Rupture
Rupture, Simon Lelic, Ed. du Masque, 2010
Une fusillade a lieu dans un collège de Londres, tuant cinq personnes : trois élèves et un professeur, la cinquième victime étant le tireur, Samuel Szajkowski, professeur d'histoire dans l'établissement, qui a retourné l'arme contre lui. L'inspectrice Lucia May recueille les déclarations des témoins dans le but d'entériner la version du tueur devenu fou. Mais elle remarque très vite que le drame est beaucoup plus complexe qu'il n'y paraît. Samuel Sjakowski semblait être harcelé par des élèves et par un collègue sans que personne n'intervienne. Lucia décide d'approfondir ses recherches et de continuer l'enquête "malgré la directive de sa hiérarchie : classer l'enquête au plus vite." (4ème de couverture)

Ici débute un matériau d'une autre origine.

(* ===== verification/TerminalHandlers.v ===== *)
(** * Terminal handlers of the hub (hub/internal/server/handlers_terminal.go).

    A handler that waits takes what the rest of the hub does meanwhile as an argument.  The timer
    of an unattached session is a value in the world; [expire] is the function it runs. *)

From S2P Require Import Prelude GoStr GoTime Model Proto Chan ConnMgr Db Demo StoreConfig.
From S2P Require Import StoreUsers StoreServers StoreAudit AgentHandler Http Files.
From S2P Require Import Auth AuthHandlers Streams.
From S2P Require Pending LogSessions TerminalSessions.

Definition maxTerminalInputBytes : nat := 8192.
Definition terminalStreamAttachDelay : Z := 30 * Second.
Definition errTerminalSessionNotFound : string := "terminal session not found".
Definition terminalSessionIDDetailPrefix : string := "session_id=".
Definition AuditTerminalOpened : string := "terminal.opened".
Definition AuditTerminalClosed : string := "terminal.closed".
Definition errTerminalAccess : string := "terminal access required".

(** What [handleTerminalStream] writes. *)
Inductive term_sse :=
  | SseTerminalData (encoded : string)
  | SseTerminalExit (exit_code : Z) (error : string).

Definition hasTerminalServerAssignment (paths : list string) : bool :=
  existsb (λ path, String.eqb path "/") paths.

Definition ldapExecutionUsername (user : User) : string :=
  if negb (String.eqb (u_AuthProvider user) AuthProviderLDAP) then "" else
  if negb (String.eqb (u_LDAPUsername user) "") then u_LDAPUsername user else u_Username user.

Section terminal_handlers.
Context `{E : Env}.
(** strconv.Quote *)
Context (quote : string → string).

Definition term_register (serverID sessionID user execUser : string) : M (option nat) :=
  on_terminals (λ ts, Ret (TerminalSessions.Register serverID sessionID user execUser ts)).
Definition term_remove (serverID sessionID : string) : M bool :=
  on_terminals (TerminalSessions.Remove serverID sessionID).
Definition term_next (ch : nat) : M (received TerminalSessions.TerminalEvent) :=
  on_terminals (λ ts, Ret (TerminalSessions.Next ch ts)).

(** The user the shell runs as, or the response. *)
Definition resolveTerminalExecutionUser (ctx : Ctx) (serverID : string) : M (string + (Z * string)) :=
  let* user := try (GetUserByID (UserIDFromContext ctx)) in
  match user with
  | Err _ => ret (inr (403, errTerminalAccess))
  | Ok user =>
      if String.eqb (u_Role user) RoleAdmin then ret (inl (ldapExecutionUsername user)) else
      if negb (String.eqb (u_AuthProvider user) AuthProviderLDAP) || negb (u_TerminalAccess user)
      then ret (inr (403, errTerminalAccess)) else
      let* paths := try (GetUserPathsForServer (u_ID user) serverID) in
      match paths with
      | Err _ => ret (inr (500, "failed to check server assignment"))
      | Ok paths =>
          if negb (hasTerminalServerAssignment paths)
          then ret (inr (403, "root server assignment required for terminal access")) else
          let executionUser := ldapExecutionUsername user in
          if String.eqb executionUser "" then ret (inr (403, "LDAP execution user not available"))
          else ret (inl executionUser)
      end
  end.

(** [time.AfterFunc(terminalStreamAttachDelay, ...)] *)
Definition expireUnattachedTerminalSession (serverID sessionID userID ip correlationID : string)
  : M unit := λ w,
  (Ok tt, w <| w_timers ::= λ l, l ++ [MkExpiry (w_now w + terminalStreamAttachDelay)
                                         serverID sessionID userID ip correlationID] |>).

Definition nonempty (s : string) : option string := if String.eqb s "" then None else Some s.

Ce livre est un polar : il y a l'inspectrice Lucia May, les circonstances du drame qui génèrent une enquête, mais c'est plus qu'un simple polar, c'est aussi un véritable constat de l'état de délabrement de l'enseignement en Grande-Bretagne, du racisme, de l'individualisme de la société anglaise et du harcèlement dont les plus faibles sont les victimes : "Rupture est un cri de révolte qui dénonce avec originalité une crise de société tristement contemporaine" (4ème de couverture)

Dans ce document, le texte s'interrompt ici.